During her Senate confirmation hearing, Granholm fielded tough questions from Republicans on how Biden's energy and climate agenda would affect fossil fuel jobs. Granholm responded by talking up the potential for the clean energy transition and new emissions-reduction technologies to generate millions of U.S. jobs.
"The products that reduce carbon emissions are going to create a $23 trillion global market by 2030," she said. "So we can buy electric car batteries from Asia, or we can make them in America."
Questions for the record
In written statements to senators, Granholm expanded on a range of policy priorities she would pursue once confirmed, particularly related to mining and fossil fuels.
The former governor endorsed bolstering U.S. supplies of minerals considered essential to national security, even more so than she had done in her confirmation hearing. She explicitly committed to encouraging applications from the mining industry for certain clean energy loans made available by the Trump administration, which experts believe could be a useful tool in fostering a domestic battery supply chain.
"If confirmed as Secretary, I commit that the department will be responsive to all applicants under the loan and loan guarantee programs administered by it and will ensure that all applications receive prompt and equitable consideration," Granholm said.
Granholm also said she planned to prioritize learning more about ongoing programs, including those overseen by the department's Office of Fossil Energy and its Advanced Research Projects Agency-Energy, and about advancements in mining techniques that bolster efficiency.
In addition, Granholm acknowledged the role hydraulic fracturing and horizontal drilling have played in boosting the nation's energy security while also noting the importance of bolstering renewable energy sources going forward. If confirmed, the former governor said she will "work to ensure that energy costs are low across the country and foster a market that is fair to all energy sources."

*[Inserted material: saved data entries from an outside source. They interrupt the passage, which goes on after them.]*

(* ===== verification/MasterPortProps.v ===== *)
(** * Theorems about the master port

    What each function of [MasterPort] does on every branch, and that it keeps the invariant. *)

From S2P Require Import Prelude Tlm Concrete MemManager EventLoop MasterPort MasterProtocol.
Import Master.

(** ** Shares *)

#[export] Instance entries_proper t : Proper ((≡ₚ) ==> eq) (entries t).
Proof. intros q q' Hq. unfold entries. by rewrite Hq. Qed.

#[export] Instance shares_proper s : Proper ((≡ₚ) ==> eq ==> eq) (shares s).
Proof.
  intros q q' Hq t _ <-. unfold shares.
  rewrite (bool_decide_ext ((t, BEGIN_REQ) ∈ q) ((t, BEGIN_REQ) ∈ q')) by (by rewrite Hq).
  by rewrite (entries_proper t q q' Hq).
Qed.

Lemma entries_cons t e q : entries t (e :: q) = (entries t q + if decide (e.1 = t) then 1 else 0)%nat.
Proof. unfold entries. rewrite filter_cons. case_decide; simpl; lia. Qed.

Lemma entries_in t ph q : (t, ph) ∈ q → (0 < entries t q)%nat.
Proof.
  intros Hin. unfold entries. assert ((t, ph) ∈ filter (λ e, e.1 = t) q) as Hf
    by (by apply list_elem_of_filter).
  destruct (filter _ q); [by apply not_elem_of_nil in Hf|simpl; lia].
Qed.

Lemma shares_in s t ph q : (t, ph) ∈ q → (0 < shares s q t)%nat.
Proof. intros ?%entries_in. unfold shares. lia. Qed.

Section master.
Context `{TlmPayloadLaws, Gem5PacketLaws} {E : Type} `{!MasterEnv E} `{!TimeKeeper (world E)}.
Implicit Types (w : world E) (t a : ptr) (m : mem) (p : payload) (s : account) (q : queue).

(** ** Memory *)

Lemma intact_refl p : intact p p.
Proof. by split. Qed.

Lemma intact_trans p1 p2 p3 : intact p1 p2 → intact p2 p3 → intact p1 p3.
Proof. intros [] []. split; [congruence..|auto]. Qed.

Lemma usable_intact s m m' p p' :
  usable s m p → intact p p' →
  (∀ e, get_extension (attrs p) = Some e → is_Some (pkts (st m) !! Packet e) →
        (∀ t a, taken s !! t = Some a → a ≠ Packet e) → is_Some (pkts (st m') !! Packet e)) →
  usable s m' p'.
Proof.
  intros Hu [He Hc _] Hp. unfold usable in *. rewrite He.
  destruct (get_extension (attrs p)) as [e|]; [|by rewrite Hc].
  destruct Hu as [Hk Ht]. split; [|done]. by apply Hp.
Qed.

#[export] Instance mem_ok_proper s : Proper ((≡ₚ) ==> eq ==> iff) (mem_ok s).
Proof.
  assert (∀ q q' m, q ≡ₚ q' → mem_ok s q m → mem_ok s q' m) as Hperm.
  { intros q q' m Hq [Ho Hf Hu Hs]. split; [done|..].
    - intros t. assert (shares s q' t = shares s q t) as -> by (by rewrite Hq). apply Hf.
    - intros t. rewrite <- Hq. apply Hu.
    - intros t. rewrite <- Hq. apply Hs. }
  intros q q' Hq m _ <-. split; by apply Hperm.
Qed.

(** One payload changes, and with it the account. *)
Lemma mem_update t p p' s q s' q' m m' :
  mem_ok s q m → mm_ok m' → gps (st m) !! t = Some p → gps (st m') !! t = Some p' →
  (∀ t', t' ≠ t → gps (st m') !! t' = gps (st m) !! t') → pkts (st m') = pkts (st m) →
  ((0 < shares s' q' t)%nat → intact p p') →
  (∀ t', t' ≠ t → (shares s' q' t' ≤ shares s q t')%nat) → (shares s' q' t ≤ ref_count p')%nat →
  (∀ t', (t', BEGIN_REQ) ∈ q' →
     (t', BEGIN_REQ) ∈ q ∧ (∀ t a, taken s' !! t = Some a → taken s !! t = Some a) ∨
     t' = t ∧ usable s' m' p') →
  (∀ t', answered s' = Some t' ∨ (t', END_RESP) ∈ q' →
     answered s = Some t' ∨ (t', END_RESP) ∈ q ∨
     t' = t ∧ get_response_status (attrs p') = TLM_OK_RESPONSE) →
  mem_ok s' q' m'.
Proof.
  intros [_ Hf Hu Hst] Hm Hp Hp' Hoth Hpk Hk Hle Hlet Hbegin Hend. split; [done|..].
  - intros t' Hpos. destruct (decide (t' = t)) as [->|Hne]; [by exists p'|].
    specialize (Hle t' Hne). destruct (Hf t' ltac:(lia)) as (p1 & Hp1 & Hr). exists p1.
    rewrite Hoth by done. split; [done|lia].
  - intros t' Hin. pose proof (shares_in s' _ _ _ Hin) as Hpos.
    destruct (Hbegin t' Hin) as [[Hin' Htk]|[-> Hus]]; [|by exists p'].
    destruct (Hu t' Hin') as (p1 & Hp1 & Hus).
    assert (∀ p2, gps (st m') !! t' = Some p2 → intact p1 p2 → has_gp m' t' (usable s' m')) as Hdone.
    { intros p2 Hp2 [He Hc _]. exists p2. split; [done|]. unfold usable in *. rewrite He, Hc, Hpk.
      destruct (get_extension (attrs p1)); [|done]. destruct Hus as [Hpx Hax]. split; [done|].
      intros t0 a Ht0. by eapply Hax, Htk. }
    destruct (decide (t' = t)) as [->|Hne].
    + simplify_eq. apply (Hdone p'); [done|]. apply Hk. lia.
    + apply (Hdone p1); [by rewrite Hoth|apply intact_refl].
  - intros t' Hin. assert (0 < shares s' q' t')%nat as Hpos.
    { destruct Hin as [Ha|Hin]; [|by eapply shares_in]. unfold shares. rewrite (bool_decide_true _ Ha). lia. }
    destruct (decide (t' = t)) as [->|Hne].
    + destruct (Hend t Hin) as [Ho|[Ho|[_ Hok]]]; [..|by exists p'];
        (destruct (Hst t) as (p1 & Hp1 & Hok); [auto|]); simplify_eq; exists p';
        (split; [done|]); apply (Hk ltac:(lia)), Hok.
    + destruct (Hst t') as (p1 & Hp1 & Hok); [destruct (Hend t' Hin) as [|[|[]]]; auto; done|].
      exists p1. by rewrite Hoth.
Qed.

"To reach our net zero emissions goals, the United States will need to employ technology solutions for all fuel sources," Granholm said. "If confirmed, I fully plan to commit resources to carbon management across the fuel and technology spectrum. I am particularly excited by the opportunities for game-changing advances in carbon capture and advanced nuclear technologies in the next several years."
The former governor said she intends to support a "whole-of-government approach" to promote U.S. nuclear energy technology as well.
"I will work with the department to continue to support the research, development, and demonstration of technologies to preserve our existing fleet, deploy advanced reactor technologies, and expand nuclear energy to markets beyond electricity to meet our carbon reduction goals in the United States and globally," Granholm said.
Additionally, the nominee noted the important role that liquefied natural gas exports can play in reducing greenhouse gases abroad by driving down the consumption of more polluting fuels. If confirmed, she would seek to reduce emissions from the commodity.